Summering in Sweden means a few things (as I’ve previously mentioned): temperamental weather, small towns, and bodies of water. (Not that bodies of water are hard to find in Sweden, as there seem to be more bodies of water than bodies of land.) No matter where you are in Sweden, there is bound to be a lake or island close by, and let’s be real: small town and countryside are the best part of Sweden!
If you find yourself in Gothenburg, Marstrand is a town you can get to with one bus from the city center. Make sure to get on the Marstrang Express which will take about two hours to get to its final stop. A pre-paid bus ticket bought online is 65 SEK, and bought on board or at a ticket office is 71 SEK. You can then take a ferry across to the island right across from Marstrand (28 SEK online, 31 SEK otherwise).

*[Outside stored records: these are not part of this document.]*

(** * raster-sandbox: batch tiling drivers, viewer generator and CORS tile servers

    A shallow embedding of the three scripts of the repository

      - [learning/cors_server.py]      (the simpler CORS static server),
      - [learning/raster_tiles.py]     (CLI driver, viewer generator, tile server),
      - [learning/raster_tiles_v2.py]  (the second batch driver),

    followed by the statements proved about them.  Everything the scripts
    delegate to (the GDAL tools, the operating system, Python's [http.server])
    is outside the repository; its behaviour enters the development as the
    fields of a [World] record or as the documented contract of the library
    primitive, never as a property of the scripts. *)

From Stdlib Require Import ZArith String Ascii List DecimalString Lia.
From stdpp Require Import base option gmap strings list.

Open Scope string_scope.
Open Scope list_scope.
Open Scope Z_scope.

(* ===================================================================== *)
(** ** Python string and path helpers used by the scripts *)
(* ===================================================================== *)

Module PyStr.

(** [str.endswith(suffix)]. *)
Definition endswith (s suffix : string) : bool :=
  let n := String.length s in
  let m := String.length suffix in
  (m <=? n)%nat && String.eqb (substring (n - m) m s) suffix.
(** [with_codec]: the file's bytes, [None] when it does not exist; the bytes the
    file is left with, and the journal. *)
Definition with_codec_io (env : create_env) (disk : option (list byte)) : list byte * res JournalError Journal :=
  let f := File (default [] disk) 0 in
  if (length (f_bytes f) =? 0)%nat then
    match write_header env f with
    | (f', Ok _) =>
        (f_bytes f', match cr_sync env with
                     | None => Ok (MkJournal (File (f_bytes f') (length (f_bytes f'))))
                     | Some e => Err (JIo e)
                     end)
    | (f', Err e) => (f_bytes f', Err (JIo e))
    | (f', Panic) => (f_bytes f', Panic)
    end
  else
    (f_bytes f, _ ← verify_header f; Ok (MkJournal (File (f_bytes f) (length (f_bytes f))))).

(** Where the creation is not cut off. *)
Definition with_codec (disk : option (list byte)) : res JournalError Journal := (with_codec_io create_fine disk).2.

Definition append (env : io_env) (j : Journal) (r : R) : Journal * res JournalError unit :=
  let frame := write_frame (codec_encode r) in
  match write_all (on_write env) (jfile j) frame with
  | (f, Ok _) =>
      (MkJournal f, match on_sync env with None => Ok tt | Some e => Err (JIo e) end)
  | (f, Err e) => (MkJournal f, Err (JIo e))
  | (f, Panic) => (MkJournal f, Panic)
  end.

(** How a truncation goes: it fails before the file is cut, or after ([seek] and
    [sync_all]). *)
Inductive trunc_step : Type :=
| TruncDone
| TruncFail (cut : bool) (e : io_error).

Definition truncate (j : Journal) : Journal :=
  let f := set_len HEADER_LEN (jfile j) in
  MkJournal (File (f_bytes f) HEADER_LEN).

Definition truncate_io (o : trunc_step) (j : Journal) : Journal * res JournalError unit :=
  match o with
  | TruncDone => (truncate j, Ok tt)
  | TruncFail cut e => (if cut then truncate j else j, Err (JIo e))
  end.

(** The iterator [replay] returns: the whole file, and the read position. *)
Record Replay : Type := MkReplay { r_buf : list byte; r_pos : nat }.

Definition replay (j : Journal) : Replay := MkReplay (f_bytes (jfile j)) HEADER_LEN.

Definition replay_next (it : Replay) : option (res JournalError R) * Replay :=
  match read_frame (r_buf it) (r_pos it) with
  | None => (None, it)
  | Some (payload, next) => (Some (codec_decode payload), MkReplay (r_buf it) next)
  end.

A small part of the island is developed, with a very shops and cafes. There are lots of hiking trails to explore, with plenty of rocky beaches and even a man-made pool or two. (Just be careful not to slip and fall in like my dumb ass did; also, the water is pretty warm in those pools.)
There are a few different restaurants and cafes serving fish and seafood specialties. If you want something a bit cheaper, there’s a kiosk selling prepared fish and seafood to go, or to eat at picnic tables. Full-service restaurants are a bit pricier but offer similar fare–fish and chips, gravalox, fish stew, etc. Marstrands Wärdshus has a mix of those traditional dishes and some with more modern flair, like gravalox with wasabi mayo, sesame seeds, green onions and endive (almost like a Swedish sashimi).
Even though my trip to Marstrand ended somewhat dramatically (falling and spraining a tendon in my knee like the dumbass that I am), it’s still work a visit! Just because careful on those slippery-ass rocks!